Rabbi Haim Amsalem, who left the Shas party due to a policy rift and is now a candidate for the Jewish Home party primaries after the attempt to run his own Sephardic party in the last elections failed to gain him a Knesset seat, arrived today for a Knesset hearing on the crisis between Diaspora Jewry and the State of Israel.

Rabbi Amsalem pulled no punches while sharing his opinion on the subject of the hearing.
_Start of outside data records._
(* ===== verification/Noise.v ===== *)
(** * The Noise handshake, session keys and the index table

    Models submodules/wireguard-go/device: noise-protocol.go (the five handshake
    handlers), noise-helpers.go (key derivation), indextable.go, keypair.go and
    the key life cycle of peer.go.  Blake2s, HMAC, Curve25519 and
    ChaCha20-Poly1305 are parameters.  Peers and key pairs are objects the code
    shares by pointer: a [pid] or [kid] stands for the address, and the device
    holds the objects.  Each handler is one atomic step (the code holds the
    handshake mutex) but [ConsumeMessageInitiation], which takes the mutex twice
    and is two; a draw of randomness carries the error [rand.Read] may report.
    No peer lookup function is installed, as in this program. *)

From S2P Require Import Prelude Bits Bytes GoStrings Messages Replay Tai64n.

Module Noise.

Import Messages.

Local Open Scope Z_scope.

Abbreviation bytes := (list Z).

Definition RekeyTimeout : Z := 5 * Second.
Definition RejectAfterTime : Z := 180 * Second.
Definition RejectAfterMessages : Z := 2 ^ 64 - 2 ^ 13 - 1.
Definition RekeyAfterMessages : Z := 2 ^ 60.
(** [time.Second / 50] *)
Definition HandshakeInitationRate : Z := Second / 50.

Definition NoiseConstruction : bytes := str "Noise_IKpsk2_25519_ChaChaPoly_BLAKE2s".
Definition WGIdentifier : bytes := str "WireGuard v1 zx2c4 Jason@zx2c4.com".

Definition zeros (n : nat) : bytes := repeat 0 n.
Definition isZero (val : bytes) : bool := forallb (fun b => b =? 0) val.

Inductive handshakeState :=
| handshakeZeroed
| handshakeInitiationCreated
| handshakeInitiationConsumed
| handshakeResponseCreated
| handshakeResponseConsumed.

#[export] Instance handshakeState_eq_dec : EqDecision handshakeState.
Proof. solve_decision. Defined.

Record Handshake := mkHandshake {
  state : handshakeState;
  hash : bytes;
  chainKey : bytes;
  presharedKey : bytes;
  localEphemeral : bytes;
  localIndex : Z;
  remoteIndex : Z;
  remoteStatic : bytes;
  remoteEphemeral : bytes;
  precomputedStaticStatic : bytes;
  lastTimestamp : bytes;
  lastInitiationConsumption : Z;
  lastSentHandshake : Z
}.

(** A key pair; the two AEAD instances are their keys. *)
Record Keypair := mkKeypair {
  sendNonce : Z;
  send : bytes;
  receive : bytes;
  replayFilter : Replay.Filter;
  isInitiator : bool;
  created : Z;
  kp_localIndex : Z;
  kp_remoteIndex : Z
}.

Definition kid := nat.
Definition pid := nat.

Record Peer := mkPeer {
  isRunning : bool;
  handshake : Handshake;
  current : option kid;
  previous : option kid;
  next : option kid
}.

(** An entry points to its peer and to the peer's handshake or to a key pair. *)
Record IndexTableEntry := mkEntry {
  e_peer : pid;
  e_handshake : bool;
  e_keypair : option kid
}.

Record Device := mkDevice {
  privateKey : bytes;
  publicKey : bytes;
  keyMap : gmap bytes pid;
  peers : gmap pid Peer;
  indexTable : gmap Z IndexTableEntry;
  keypairs : gmap kid Keypair
}.

(** ** Field updates *)

Definition set_peers (d : Device) (ps : gmap pid Peer) : Device :=
  mkDevice (privateKey d) (publicKey d) (keyMap d) ps (indexTable d) (keypairs d).
Definition set_table (d : Device) (t : gmap Z IndexTableEntry) : Device :=
  mkDevice (privateKey d) (publicKey d) (keyMap d) (peers d) t (keypairs d).
Definition set_keypairs (d : Device) (ks : gmap kid Keypair) : Device :=
  mkDevice (privateKey d) (publicKey d) (keyMap d) (peers d) (indexTable d) ks.

Definition set_handshake (p : Peer) (h : Handshake) : Peer :=
  mkPeer (isRunning p) h (current p) (previous p) (next p).
Definition set_keys (p : Peer) (c pr n : option kid) : Peer :=
  mkPeer (isRunning p) (handshake p) c pr n.
(* ===== verification/Sessions.v ===== *)
(** * Sessions: what every run of the handshake handlers keeps

    Runs of the operations of [Noise] on one device, in any order.  The index
    table is exactly the live handshakes and key pairs, and an accepted
    initiation is not accepted again, also when peers are removed, the private
    key changes and other initiations are half way through. *)

From S2P Require Import Prelude Bits Bytes Messages Replay Tai64n Noise ToyCrypto.

Module Sessions.

Import Messages Noise.

Local Open Scope Z_scope.

(** The operations on the key material of a device. *)
Inductive op :=
| OpNewPeer (pk : bytes)
| OpSetRunning (p : pid) (b : bool)
| OpSetPresharedKey (p : pid) (psk : bytes)
| OpCreateInitiation (p : pid) (msgType : Z) (rnd : bytes * bool) (timestamp : bytes) (draws : list (Z * bool))
| OpConsumeInitiation (msg : MessageInitiation) (since now : Z)
| OpCreateResponse (p : pid) (msgType : Z) (draws : list (Z * bool)) (rnd : bytes * bool)
| OpConsumeResponse (msg : MessageResponse)
| OpBeginSession (p : pid) (now : Z)
| OpReceivedWith (p : pid) (k : kid)
| OpZeroAndFlush (p : pid)
| OpExpire (p : pid) (now : Z).

Definition newDevice (sk pk : bytes) : Device := mkDevice sk pk ∅ ∅ ∅ ∅.

(** [randUint32] succeeds and never returns the index 0. *)
Definition good_draws (draws : list (Z * bool)) : Prop := Forall (fun x => snd x = false /\ fst x <> 0) draws.

Definition good_op (o : op) : Prop :=
  match o with
  | OpCreateInitiation _ _ _ _ draws | OpCreateResponse _ _ draws _ => good_draws draws
  | _ => True
  end.
(* ===== verification/Engine.v ===== *)
(** * The device at work: sending, receiving, timers, life cycle

    Models submodules/wireguard-go/device: send.go, receive.go, the expiry
    functions of timers.go, the life cycle of peer.go and device.go.  The state
    is the whole device: identity, peers and keys (Noise.v), the configuration,
    the run-time state of each peer (Runtime.v), the queue of the handshake
    workers, the clock.  A handler is a computation [M]: it changes the state,
    may end in a panic ([None]), and draws what it does not control (random
    numbers, the results of socket calls) from [Oracles], call by call.  One
    handler runs at one instant of the clock.  What leaves the device is the
    list [output], newest first. *)

From S2P Require Import Prelude Bits Bytes Replay Ratelimiter AllowedIPs MagicHeader.
From S2P Require Import ObfChain Messages Wire Tai64n Noise Cookie Transport Runtime.

Module Engine.

Import Noise Runtime.

Local Open Scope Z_scope.

Definition QueueHandshakeSize : Z := 1024.
Definition UnderLoadAfterTime : Z := Second.
Definition MaxPriorityMessageContentSize : Z := 512.
Definition maxQueuedInputPackets : Z := 2048.
Definition MessageEncapsulatingTransportSize : Z := 0.
Definition MaxContentSize : Z := ObfChain.MaxMessageSize - Z.of_nat Messages.MessageTransportSize - MessageEncapsulatingTransportSize.

(** ** Parameters *)

(** The cryptographic primitives. *)
Record Primitives := mkPrimitives {
  blake2s : bytes -> bytes;
  hmac : bytes -> bytes -> bytes;
  ScalarBaseMult : bytes -> bytes;
  ScalarMult : bytes -> bytes -> bytes;
  Seal : bytes -> bytes -> bytes -> bytes -> bytes;
  Open : bytes -> bytes -> bytes -> bytes -> option bytes;
  mac128 : bytes -> bytes -> bytes;
  SealX : bytes -> bytes -> bytes -> bytes -> bytes;
  OpenX : bytes -> bytes -> bytes -> bytes -> option bytes;
  chacha20 : bytes -> bytes -> nat -> bytes
}.

(** [bind.Send]; [ErrUDPGSODisabled] carries the error of the second attempt. *)
Inductive sendResult := SendOk | SendError | SendRebind | SendGSODisabled (retryErr : bool).

(** What call number [n] of the run-time, the operating system or the endpoint
    resolver gives; the batch size of the device ([BatchSize]), which is fixed. *)
Record Oracles := mkOracles {
  o_batchSize : nat;
  o_fastrandn : nat -> Z -> Z;
  o_rand_Int : nat -> Z -> Z;
  o_rand_Read : nat -> nat -> bytes * bool;
  o_index : nat -> list (Z * bool);
  o_send : nat -> sendResult;
  o_resolve : nat -> option (option (list Endpoint));
  o_bind : nat -> bool;
  o_open : nat -> Z -> Z * bool;
  o_ParseEndpoint : bytes -> option Endpoint
}.

Inductive out :=
| Datagrams (to : Endpoint) (bufs : list bytes)
| TunWrite (packets : list bytes)
| BindUpdateScheduled.

(** ** State *)

Inductive deviceState := deviceStateDown | deviceStateUp | deviceStateClosed.

#[export] Instance deviceState_eq_dec : EqDecision deviceState.
Proof. solve_decision. Defined.

Record Junk := mkJunk {
  j_count : Z;
  j_min : Z;
  j_max : Z
}.

(** The routing table and the rate limiter of this device. *)
Abbreviation routes := (@AllowedIPs.table pid _ _).
Abbreviation limits := (@Ratelimiter.Ratelimiter bytes _ _).

(** [QueueHandshakeElement] *)
Record handshakeElem := mkHandshakeElem {
  he_type : Z;
  he_packet : bytes;
  he_endpoint : Endpoint
}.

Record Config := mkConfig {
  wire : Wire.wireState;
  junk : Junk;
  ipackets : list (option ObfChain.obfChain);
  contentPaddingAddition : Z;
  rekeyAfterTimeSec : Z;
  disableCookies : bool;
  mtu : Z
}.

(** The part of [device.net] besides the bind. *)
Record Net := mkNet {
  port : Z;
  fwmark : Z;
  brokenRoaming : bool
}.

Record Engine := mkEngine {
  config : Config;
  dev : Device;
  dstate : deviceState;
  allowedips : routes;
  checker : Cookie.CookieChecker;
  limiter : limits;
  underLoadUntil : Z;
  runtimes : gmap pid Runtime;
  handshakeQueue : list handshakeElem;
  clock : Z;
  calls : nat;
  output : list out;
  net : Net
}.

(** ** Field updates *)

Definition set_config (e : Engine) (x : Config) : Engine :=
  mkEngine x (dev e) (dstate e) (allowedips e) (checker e) (limiter e) (underLoadUntil e) (runtimes e)
    (handshakeQueue e) (clock e) (calls e) (output e) (net e).
Definition set_dev (e : Engine) (x : Device) : Engine :=
  mkEngine (config e) x (dstate e) (allowedips e) (checker e) (limiter e) (underLoadUntil e) (runtimes e)
    (handshakeQueue e) (clock e) (calls e) (output e) (net e).
Definition set_dstate (e : Engine) (x : deviceState) : Engine :=
  mkEngine (config e) (dev e) x (allowedips e) (checker e) (limiter e) (underLoadUntil e) (runtimes e)
    (handshakeQueue e) (clock e) (calls e) (output e) (net e).
Definition set_allowedips (e : Engine) (x : routes) : Engine :=
  mkEngine (config e) (dev e) (dstate e) x (checker e) (limiter e) (underLoadUntil e) (runtimes e)
    (handshakeQueue e) (clock e) (calls e) (output e) (net e).
Definition set_checker (e : Engine) (x : Cookie.CookieChecker) : Engine :=
  mkEngine (config e) (dev e) (dstate e) (allowedips e) x (limiter e) (underLoadUntil e) (runtimes e)
    (handshakeQueue e) (clock e) (calls e) (output e) (net e).
Definition set_limiter (e : Engine) (x : limits) : Engine :=
  mkEngine (config e) (dev e) (dstate e) (allowedips e) (checker e) x (underLoadUntil e) (runtimes e)
    (handshakeQueue e) (clock e) (calls e) (output e) (net e).
Definition set_underLoadUntil (e : Engine) (x : Z) : Engine :=
  mkEngine (config e) (dev e) (dstate e) (allowedips e) (checker e) (limiter e) x (runtimes e)
    (handshakeQueue e) (clock e) (calls e) (output e) (net e).
Definition set_runtimes (e : Engine) (x : gmap pid Runtime) : Engine :=
  mkEngine (config e) (dev e) (dstate e) (allowedips e) (checker e) (limiter e) (underLoadUntil e) x
    (handshakeQueue e) (clock e) (calls e) (output e) (net e).
Definition set_handshakeQueue (e : Engine) (x : list handshakeElem) : Engine :=
  mkEngine (config e) (dev e) (dstate e) (allowedips e) (checker e) (limiter e) (underLoadUntil e)
    (runtimes e) x (clock e) (calls e) (output e) (net e).
Definition set_clock (e : Engine) (x : Z) : Engine :=
  mkEngine (config e) (dev e) (dstate e) (allowedips e) (checker e) (limiter e) (underLoadUntil e)
    (runtimes e) (handshakeQueue e) x (calls e) (output e) (net e).
Definition set_calls (e : Engine) (x : nat) : Engine :=
  mkEngine (config e) (dev e) (dstate e) (allowedips e) (checker e) (limiter e) (underLoadUntil e)
    (runtimes e) (handshakeQueue e) (clock e) x (output e) (net e).
Definition set_output (e : Engine) (x : list out) : Engine :=
  mkEngine (config e) (dev e) (dstate e) (allowedips e) (checker e) (limiter e) (underLoadUntil e)
    (runtimes e) (handshakeQueue e) (clock e) (calls e) x (net e).

Definition set_net (e : Engine) (x : Net) : Engine :=
  mkEngine (config e) (dev e) (dstate e) (allowedips e) (checker e) (limiter e) (underLoadUntil e)
    (runtimes e) (handshakeQueue e) (clock e) (calls e) (output e) x.

(** [conn.IdealBatchSize] *)
Definition IdealBatchSize : nat := 128.

(** ** Computations *)

Definition M (A : Type) : Type := Engine -> option (A * Engine).

Definition ret {A} (a : A) : M A := fun e => Some (a, e).
Definition bind {A B} (c : M A) (k : A -> M B) : M B := fun e => '(a, e') ← c e; k a e'.
Definition gets {A} (f : Engine -> A) : M A := fun e => Some (f e, e).
Definition modify (f : Engine -> Engine) : M unit := fun e => Some (tt, f e).
(** A result that may be a panic. *)
Definition lift {A} (o : option A) : M A := fun e => a ← o; Some (a, e).
(** A panic unless [b]. *)
Definition require (b : bool) : M unit := lift (if b then Some tt else None).

Declare Scope engine_scope.
Delimit Scope engine_scope with engine.
Notation "'let*' x ':=' c 'in' k" := (bind c (fun x => k))
  (at level 200, x strict pattern, c at level 100, k at level 200, right associativity) : engine_scope.
Local Open Scope engine_scope.

(** An operation of Noise.v on the device. *)
Definition on_dev {A} (f : Device -> option (Device * A)) : M A :=
  fun e => '(d, a) ← f (dev e); Some (a, set_dev e d).

Definition change_dev (f : Device -> option Device) : M unit := on_dev (fun d => d' ← f d; Some (d', tt)).

(** The peer behind a pointer. *)
Definition get_peer (p : pid) : M Peer := fun e => pr ← peers (dev e) !! p; Some (pr, e).
Definition get_rt (p : pid) : M Runtime := fun e => r ← runtimes e !! p; Some (r, e).
Definition on_rt (p : pid) (f : Runtime -> Runtime) : M unit :=
  fun e => r ← runtimes e !! p; Some (tt, set_runtimes e (<[p := f r]> (runtimes e))).

(** The next call of an oracle. *)
Definition call {A} (f : nat -> A) : M A := fun e => Some (f (calls e), set_calls e (S (calls e))).

Definition emit (o : out) : M unit := modify (fun e => set_output e (o :: output e)).

Definition when (b : bool) (c : M unit) : M unit := if b then c else ret tt.

Fixpoint for_each {A} (xs : list A) (f : A -> M unit) : M unit :=
  match xs with
  | [] => ret tt
  | x :: xs' => let* _ := f x in for_each xs' f
  end.

Definition isUp (e : Engine) : bool := bool_decide (dstate e = deviceStateUp).
Definition isClosed (e : Engine) : bool := bool_decide (dstate e = deviceStateClosed).

Definition timersActive (p : pid) : M bool :=
  let* pr := get_peer p in
  let* up := gets isUp in
  ret (isRunning pr && up).

(** Every timer function tests [timersActive] first. *)
Definition timer_event (p : pid) (f : bool -> Z -> Runtime -> Runtime) : M unit :=
  let* active := timersActive p in
  let* now := gets clock in
  on_rt p (f active now).

Section Engine.

Context (C : Primitives) (W : Oracles).
(** The callback of [SetPriorityMessageFunc], if any. *)
Context (priorityMsgFn : option (bytes -> bytes)).

(** ** Sending datagrams *)

Definition totalLen (bufs : list bytes) : Z := foldl (fun t b => u64 (t + Z.of_nat (length b))) 0 bufs.

(** The endpoint, its source address cleared when that is due. *)
Definition take_endpoint (p : pid) : M (option Endpoint) :=
  let* r := get_rt p in
  match ep_val (endpoint r) with
  | None => ret None
  | Some ep =>
      if clearSrcOnTx (endpoint r) then
        let* _ := on_rt p (update_endpoint (fun s => set_ep_val (set_clearSrcOnTx s false) (Some (ClearSrc ep)))) in
        ret (Some (ClearSrc ep))
      else ret (Some ep)
  end.

(** The result of [bind.Send], or an error for want of an endpoint. *)
Definition SendBuffers (p : pid) (bufs : list bytes) : M sendResult :=
  let* closed := gets isClosed in
  if closed then ret SendOk
  else
    let* ep := take_endpoint p in
    match ep with
    | None => ret SendError
    | Some ep =>
        let* r := call (o_send W) in
        let* _ := (match r with
                   | SendOk =>
                       let* _ := emit (Datagrams ep bufs) in
                       on_rt p (fun r => set_txBytes r (u64 (txBytes r + totalLen bufs)))
                   | SendGSODisabled false => emit (Datagrams ep bufs)
                   | SendRebind => emit BindUpdateScheduled
                   | _ => ret tt
                   end) in
        ret r
    end.

Definition failed (r : sendResult) : bool := match r with SendOk => false | _ => true end.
He is known for criticizing the Chief Rabbinate's conversion policies, which he considers too stringent and which he often compares unfavorably with the opinions of Sephardic rabbis on the subject.

He quoted the Bible's words calling for the Ingathering of the Exiles, but charged that today, the State of Israel behaves in the opposite manner: "I blame the rabbinic and Torah establishments and all the State's institutions because they brutalize those seeking to convert with a heavy, unyielding, and un-halakhic hand, and instead of drawing people close we are dividing the Jewish nation and distancing it from ourselves - and this is a grave sin."

The Rabbi recalled the Jewish world's support for the establishment of the State of Israel as a guide to Diaspora relations: "I suggest a different, attractive approach styled after that of Harav Uziel and all the great Rabbis of Israel who went in his path - to draw close and embrace and find every way possible not to lose a single Jewish soul and not to do what the State of Israel is doing in so many issues: Conversions, nullifying conversions, non-recognition of conversions performed by community rabbis - all these things are exasperating, against the halakha, and infuriating."

Rabbi Amsalem attacked the approach of the haredi Members of Knesset who say there is no connection between Judaism and Reform: "The haredi MK's are misled and they mislead others. Yes, they have the State by the throat and they dictate policy. But I believe a day will come when things will change and for this reason I am returning to politics because this extreme haredi approach must cease and the State must understand who means for her good and who seeks to turn the Jewish people into a nation of maybe one million Jews, and all the rest, as far as they are concerned - the secular, Conservatives, Reform, and actually anyone who doesn't identify with the haredi way...are on the other side of the fence and out of the camp.

"Oppressing the Reform is a divisive, extreme approach that does not understand the role of the State of Israel and the mission of the Jewish people today - to bring all the lost children back to the bosom of the Jewish Nation," Rabbi Amsalem charged.

According to Rabbi Amsalem's way of thinking, even assimilation is the result of stringencies rather than a result of Jews wanting to be the same as everyone else in the diaspora: "The equation is very simple: Hinder conversions, ease assimilation; ease conversions, hinder assimilation. The one who is causing this unending, snowballing assimilation is this approach which counters that of the Chief Rabbinate of Israel at the time of the State's establishment, which was a Zionist rabbinate."